## YOUR GOAL
Among the records, which lines include "jsLe"? List them.

## THE DATA
(** [setMonth] to the next month when the date does not exist there: the
    month after the next, the date reduced by the length of the next
    month. *)
Lemma setMonth_next_overflow c c' :
  let y' := getFullYear tza c + (getMonth tza c + 1) / 12 in
  let m' := (getMonth tza c + 1) mod 12 in
  daysInMonth y' m' < getDate tza c ->
  setMonth tza c (getMonth tza c + 1) = Some c' ->
  getFullYear tza c' = y' /\ getMonth tza c' = m' + 1 /\
  getDate tza c' = getDate tza c - daysInMonth y' m'.
Proof.
  cbv zeta. unfold setMonth, getFullYear, getMonth, getDate. intros Hd E.
  apply TimeClip_some in E. destruct E as [-> _].
  set (l := LocalTime tza c) in *.
  assert (T : 0 <= TimeWithinDay l < msPerDay)
    by (apply Z.mod_pos_bound; reflexivity).
  pose proof (Z.mod_pos_bound (MonthFromTime l + 1) 12 eq_refl) as M.
  pose proof (DateFromTime_range l) as D.
  pose proof (daysInMonth_range (YearFromTime l) (MonthFromTime l)
                (MonthFromTime_range l)) as R.
  set (y' := YearFromTime l + (MonthFromTime l + 1) / 12) in *.
  set (m' := (MonthFromTime l + 1) mod 12) in *.
  assert (M11 : m' < 11).
  { destruct (Z.eq_dec m' 11) as [E|]; [|lia].
    rewrite E in Hd. unfold daysInMonth in Hd at 1. cbn in Hd. lia. }
  pose proof (daysInMonth_range y' m' ltac:(lia)) as R'.
  pose proof (daysInMonth_range y' (m' + 1) ltac:(lia)) as R''.
  replace (LocalTime tza (UTC tza (MakeDate (MakeDay (YearFromTime l)
             (MonthFromTime l + 1) (DateFromTime l)) (TimeWithinDay l))))
    with (MakeDate (MakeDay (YearFromTime l) (MonthFromTime l + 1)
                            (DateFromTime l)) (TimeWithinDay l))
    by (unfold LocalTime, UTC; lia).
  rewrite MakeDay_carry. fold y' m'. rewrite MakeDay_overflow by lia.
  destruct (fields_of_MakeDay y' (m' + 1) (DateFromTime l - daysInMonth y' m')
              (TimeWithinDay l)) as (Y & Mo & Da); [lia|lia|assumption|].
  repeat split; assumption.
Qed.

Lemma setDate_shift c k :
  setDate tza c (getDate tza c + k) = TimeClip (c + k * msPerDay).
Proof.
  unfold setDate, getDate. rewrite MakeDay_fields. f_equal.
  pose proof (MakeDate_Day (LocalTime tza c)) as E.
  unfold UTC, MakeDate, LocalTime in *. lia.
Qed.

Lemma setMonth_next c :
  setMonth tza c (getMonth tza c + 1)
  = TimeClip (c + daysInMonth (getFullYear tza c) (getMonth tza c) * msPerDay).
Proof.
  unfold setMonth, getMonth, getFullYear. rewrite MakeDay_next_month. f_equal.
  pose proof (MakeDate_Day (LocalTime tza c)) as E.
  unfold UTC, MakeDate, LocalTime in *. lia.
Qed.

Lemma setHours_end_of_day e :
  setHours tza e 23 59 59 999 = TimeClip (endOfLocalDay tza e).
Proof.
  unfold setHours, endOfLocalDay. f_equal.
  unfold UTC, MakeDate, MakeTime, msPerDay, msPerHour, msPerMinute, msPerSecond.
  lia.
Qed.

(** [endOfLocalDay e] is the last time value of the local day of [e]. *)
Lemma endOfLocalDay_last e t :
  t <= endOfLocalDay tza e <-> Day (LocalTime tza t) <= Day (LocalTime tza e).
Proof.
  unfold endOfLocalDay, LocalTime, Day, msPerDay.
  split; intros H; Z.div_mod_to_equations; lia.
Qed.

End LocalZone.

End CalendarFacts.
(** ** The arithmetic of the numbers *)

Module NumberFacts.
Import JSNumber.

(** *** Powers of two *)

Lemma pow2_pos e : (0 < pow2 e)%Q.
Proof. apply Qpower_0_lt. reflexivity. Qed.

Lemma pow2_add a b : (pow2 (a + b) == pow2 a * pow2 b)%Q.
Proof. apply Qpower_plus. discriminate. Qed.

Lemma pow2_Z e : 0 <= e -> (pow2 e == inject_Z (2 ^ e))%Q.
Proof. intros H. unfold pow2. now rewrite Zpower_Qpower. Qed.

Lemma pow2_0 : (pow2 0 == 1)%Q.
Proof. reflexivity. Qed.

Lemma pow2_le a b : a <= b -> (pow2 a <= pow2 b)%Q.
Proof.
  intros H. replace b with (a + (b - a)) by lia. rewrite pow2_add.
  rewrite <- (Qmult_1_r (pow2 a)) at 1.
  apply Qmult_le_l; [apply pow2_pos|].
  rewrite pow2_Z by lia. change 1%Q with (inject_Z 1). rewrite <- Zle_Qle.
  pose proof (Z.pow_pos_nonneg 2 (b - a)). lia.
Qed.

Lemma pow2_lt a b : a < b -> (pow2 a < pow2 b)%Q.
Proof.
  intros H. replace b with (a + (b - a)) by lia. rewrite pow2_add.
  rewrite <- (Qmult_1_r (pow2 a)) at 1.
  apply Qmult_lt_l; [apply pow2_pos|].
  rewrite pow2_Z by lia. change 1%Q with (inject_Z 1). rewrite <- Zlt_Qlt.
  apply Z.pow_gt_1; lia.
Qed.

Lemma pow2_lt_inv a b : (pow2 a < pow2 b)%Q -> a < b.
Proof.
  intros H. destruct (Z.lt_ge_cases a b) as [L|G]; [exact L|].
  apply pow2_le in G. lra.
Qed.

(** *** The binary exponent of a positive rational *)

Lemma ilog2_spec q :
  (0 < q)%Q -> (pow2 (ilog2 q) <= q < pow2 (ilog2 q + 1))%Q.
Proof.
  intros Hq. destruct q as [a b]. unfold ilog2. cbn [Qnum Qden].
  assert (Ha : 0 < a) by (unfold Qlt in Hq; cbn in Hq; lia).
  pose proof (Z.log2_spec a Ha) as [A1 A2].
  pose proof (Z.log2_spec (Zpos b) eq_refl) as [B1 B2].
  pose proof (Z.log2_nonneg a) as La. pose proof (Z.log2_nonneg (Zpos b)) as Lb.
  set (la := Z.log2 a) in *. set (lb := Z.log2 (Zpos b)) in *.
  assert (Q1 : (a # b == inject_Z a / inject_Z (Zpos b))%Q) by apply Qmake_Qdiv.
  assert (Pb : (0 < inject_Z (Zpos b))%Q) by reflexivity.
  assert (U : (a # b < pow2 (la - lb + 1))%Q).
  { rewrite Q1. apply Qlt_shift_div_r; [exact Pb|].
    apply Qlt_le_trans with (pow2 (la - lb + 1) * pow2 lb)%Q.
    - rewrite <- pow2_add. replace (la - lb + 1 + lb) with (Z.succ la) by lia.
      rewrite pow2_Z by lia. rewrite <- Zlt_Qlt. exact A2.
    - apply Qmult_le_l; [apply pow2_pos|]. rewrite pow2_Z by lia.
      rewrite <- Zle_Qle. exact B1. }
  assert (L : (pow2 (la - lb - 1) < a # b)%Q).
  { rewrite Q1. apply Qlt_shift_div_l; [exact Pb|].
    apply Qlt_le_trans with (pow2 (la - lb - 1) * pow2 (lb + 1))%Q.
    - apply Qmult_lt_l; [apply pow2_pos|]. rewrite pow2_Z by lia.
      rewrite <- Zlt_Qlt. exact B2.
    - rewrite <- pow2_add. replace (la - lb - 1 + (lb + 1)) with la by lia.
      rewrite pow2_Z by lia. rewrite <- Zle_Qle. exact A1. }
  destruct (Qle_bool (pow2 (la - lb)) (a # b)) eqn:C.
  - apply Qle_bool_iff in C. split; [exact C|exact U].
  - assert (C' : (a # b < pow2 (la - lb))%Q).
    { apply Qnot_le_lt. intros H. apply Qle_bool_iff in H. congruence. }
    replace (la - lb - 1 + 1) with (la - lb) by lia.
    split; [apply Qlt_le_weak; exact L|exact C'].
Qed.

Lemma ilog2_unique q e :
  (pow2 e <= q < pow2 (e + 1))%Q -> ilog2 q = e.
Proof.
  intros [H1 H2].
  assert (Hq : (0 < q)%Q) by (pose proof (pow2_pos e); lra).
  pose proof (ilog2_spec q Hq) as [S1 S2].
  assert (e < ilog2 q + 1) by (apply pow2_lt_inv; lra).
  assert (ilog2 q < e + 1) by (apply pow2_lt_inv; lra).
  lia.
Qed.

Lemma ilog2_comp q q' : (0 < q)%Q -> (q == q')%Q -> ilog2 q = ilog2 q'.
Proof.
  intros Hq E. symmetry. apply ilog2_unique. rewrite <- E. now apply ilog2_spec.
Qed.

(** *** Rounding to the nearest integer, ties to even *)

Lemma roundEven_comp y y' : (y == y')%Q -> roundEven y = roundEven y'.
Proof.
  intros E. unfold roundEven.
  assert (F : Qfloor y = Qfloor y') by (now rewrite E).
  rewrite F.
  assert (C : (y - inject_Z (Qfloor y') ?= 1 # 2)%Q
              = (y' - inject_Z (Qfloor y') ?= 1 # 2)%Q) by (now rewrite E).
  now rewrite C.
Qed.

Lemma roundEven_Z n : roundEven (inject_Z n) = n.
Proof.
  unfold roundEven. rewrite Qfloor_Z.
  assert (C : (inject_Z n - inject_Z n ?= 1 # 2)%Q = Lt).
  { apply Qlt_alt. setoid_replace (inject_Z n - inject_Z n)%Q with 0%Q by ring.
    reflexivity. }
  now rewrite C.
Qed.

Lemma roundEven_near y :
  (inject_Z (roundEven y) - (1 # 2) <= y <= inject_Z (roundEven y) + (1 # 2))%Q.
Proof.
  unfold roundEven. pose proof (Qfloor_le y) as L. pose proof (Qlt_floor y) as U.
  rewrite inject_Z_plus in U. change (inject_Z 1) with 1%Q in U.
  destruct (y - inject_Z (Qfloor y) ?= 1 # 2)%Q eqn:C.
  - apply Qeq_alt in C. destruct (Z.even (Qfloor y));
      rewrite ?inject_Z_plus; change (inject_Z 1) with 1%Q; lra.
  - apply Qlt_alt in C. lra.
  - apply Qgt_alt in C. rewrite inject_Z_plus. change (inject_Z 1) with 1%Q. lra.
Qed.

Lemma roundEven_ge y m : (inject_Z m <= y)%Q -> m <= roundEven y.
Proof.
  intros H. apply Qfloor_resp_le in H. rewrite Qfloor_Z in H.
  unfold roundEven. destruct (y - inject_Z (Qfloor y) ?= 1 # 2)%Q;
    try destruct (Z.even (Qfloor y)); lia.
Qed.

Lemma roundEven_le y m : (y <= inject_Z m)%Q -> roundEven y <= m.
Proof.
  intros H. pose proof (roundEven_near y) as [N _].
  assert (L : (inject_Z (roundEven y) < inject_Z (m + 1))%Q).
  { rewrite inject_Z_plus. change (inject_Z 1) with 1%Q. lra. }
  rewrite <- Zlt_Qlt in L. lia.
Qed.

(** *** Rounding to binary64 *)

Lemma isNegative_comp q q' : (q == q')%Q -> isNegative q = isNegative q'.
Proof.
  unfold Qeq, isNegative. intros E.
  destruct (Z.ltb_spec (Qnum q) 0), (Z.ltb_spec (Qnum q') 0); try reflexivity; nia.
Qed.

Lemma Qabs_pos_of_nonzero q : ~ (q == 0)%Q -> (0 < Qabs q)%Q.
Proof.
  intros H. pose proof (Qabs_nonneg q) as N.
  destruct (Qlt_le_dec 0 (Qabs q)) as [L|G]; [exact L|].
  exfalso. apply H. apply Qabs_Qle_condition in G. lra.
Qed.


Lemma grain_comp q q' : ~ (q == 0)%Q -> (q == q')%Q -> grain q = grain q'.
Proof.
  intros H E. unfold grain. f_equal. f_equal.
  apply ilog2_comp; [now apply Qabs_pos_of_nonzero | now rewrite E].
Qed.

Lemma round64_comp q q' : (q == q')%Q -> round64 q = round64 q'.
Proof.
  intros E. unfold round64.
  destruct (Qeq_bool q 0) eqn:Z0.
  - apply Qeq_bool_iff in Z0.
    assert (Z1 : Qeq_bool q' 0 = true) by (apply Qeq_bool_iff; now rewrite <- E).
    now rewrite Z1.
  - assert (N : ~ (q == 0)%Q) by (intros C; apply Qeq_bool_iff in C; congruence).
    assert (Z1 : Qeq_bool q' 0 = false).
    { destruct (Qeq_bool q' 0) eqn:C; [|reflexivity].
      apply Qeq_bool_iff in C. rewrite <- E in C. contradiction. }
    rewrite Z1. fold (grain q) (grain q'). rewrite <- (grain_comp q q' N E).
    rewrite <- (roundEven_comp _ _ (Qdiv_comp _ _ E _ _ (Qeq_refl (pow2 (grain q))))).
    rewrite <- (isNegative_comp q q' E).
    reflexivity.
Qed.

(** A number on a grid of spacing [pow2 w], with at most 53 bits at that
    spacing, is a double: rounding gives it back. *)
Lemma round64_grid q n w :
  (q == inject_Z n * pow2 w)%Q -> (Qabs q < pow2 (w + 53))%Q ->
  -1074 <= w -> w + 53 <= 1024 ->
  round64 q = Finite (Qred q).
Proof.
  intros E B Hw Hw'. unfold round64.
  destruct (Qeq_bool q 0) eqn:Z0.
  { apply Qeq_bool_iff in Z0. f_equal. symmetry. change 0%Q with (Qred 0).
    now apply Qred_complete. }
  assert (N : ~ (q == 0)%Q) by (intros C; apply Qeq_bool_iff in C; congruence).
  fold (grain q). set (u := grain q).
  pose proof (ilog2_spec (Qabs q) (Qabs_pos_of_nonzero q N)) as [S1 S2].
  assert (Le : ilog2 (Qabs q) < w + 53) by (apply pow2_lt_inv; lra).
  assert (Hu : u <= w) by (unfold u, grain; lia).
  assert (D : (q / pow2 u == inject_Z (n * 2 ^ (w - u)))%Q).
  { rewrite inject_Z_mult, <- pow2_Z by lia. rewrite E.
    replace w with ((w - u) + u) at 1 by lia. rewrite pow2_add.
    field. pose proof (pow2_pos u). lra. }
  rewrite (roundEven_comp _ _ D), roundEven_Z.
  assert (R : (inject_Z (n * 2 ^ (w - u)) * pow2 u == q)%Q).
  { rewrite <- D. field. pose proof (pow2_pos u). lra. }
  destruct (Qle_bool (pow2 1024) (Qabs (inject_Z (n * 2 ^ (w - u)) * pow2 u))) eqn:O.
  - apply Qle_bool_iff in O. rewrite R in O.
    pose proof (pow2_le (w + 53) 1024 Hw'). lra.
  - f_equal. now apply Qred_complete.
Qed.

Lemma Qred_inject_Z z : Qred (inject_Z z) = inject_Z z.
Proof. apply Qcanon.Qred_identity. cbn. apply Z.gcd_1_r. Qed.

(** An integer of magnitude up to [2 ^ 53] is a double. *)
Lemma round64_Z z : Z.abs z <= 2 ^ 53 -> round64 (inject_Z z) = ofZ z.
Proof.
  intros H. unfold ofZ. rewrite <- (Qred_inject_Z z) at 2.
  change (2 ^ 53) with 9007199254740992 in H.
  assert (A : (Qabs (inject_Z z) == inject_Z (Z.abs z))%Q) by reflexivity.
  destruct (Z.eq_dec (Z.abs z) 9007199254740992) as [E|N].
  - assert (C : z = 9007199254740992 \/ z = - 9007199254740992) by lia.
    destruct C as [-> | ->]; vm_compute; reflexivity.
  - apply (round64_grid _ z 0); [| |lia|lia].
    + rewrite pow2_0. ring.
    + rewrite pow2_Z by lia. rewrite A, <- Zlt_Qlt.
      change (2 ^ (0 + 53)) with 9007199254740992. lia.
Qed.

Lemma jsAdd_Z a b :
  Z.abs (a + b) <= 2 ^ 53 -> jsAdd (ofZ a) (ofZ b) = ofZ (a + b).
Proof.
  intros H. unfold jsAdd, ofZ.
  rewrite (round64_comp _ (inject_Z (a + b))) by (rewrite inject_Z_plus; reflexivity).
  now apply round64_Z.
Qed.

Lemma jsNeg_Z a : jsNeg (ofZ a) = ofZ (- a).
Proof.
  unfold jsNeg, ofZ. f_equal. rewrite <- (Qred_inject_Z (- a)).
  apply Qred_complete. rewrite inject_Z_opp. reflexivity.
Qed.

Lemma jsSub_Z a b :
  Z.abs (a - b) <= 2 ^ 53 -> jsSub (ofZ a) (ofZ b) = ofZ (a - b).
Proof. intros H. unfold jsSub. rewrite jsNeg_Z. now apply jsAdd_Z. Qed.


(** *** Whole numbers *)

Lemma compare_Z a b : compareNumbers (ofZ a) (ofZ b) = Some (a ?= b).
Proof.
  unfold compareNumbers, ofZ. f_equal. unfold Qcompare. cbn. now rewrite !Z.mul_1_r.
Qed.

Lemma jsLe_Z a b : jsLe (ofZ a) (ofZ b) = (a <=? b).
Proof.
  unfold jsLe. rewrite compare_Z. unfold Z.leb. destruct (a ?= b); reflexivity.
Qed.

## COMPLETED TASK
Lemma jsLe_Z a b : jsLe (ofZ a) (ofZ b) = (a <=? b).
  unfold jsLe. rewrite compare_Z. unfold Z.leb. destruct (a ?= b); reflexivity.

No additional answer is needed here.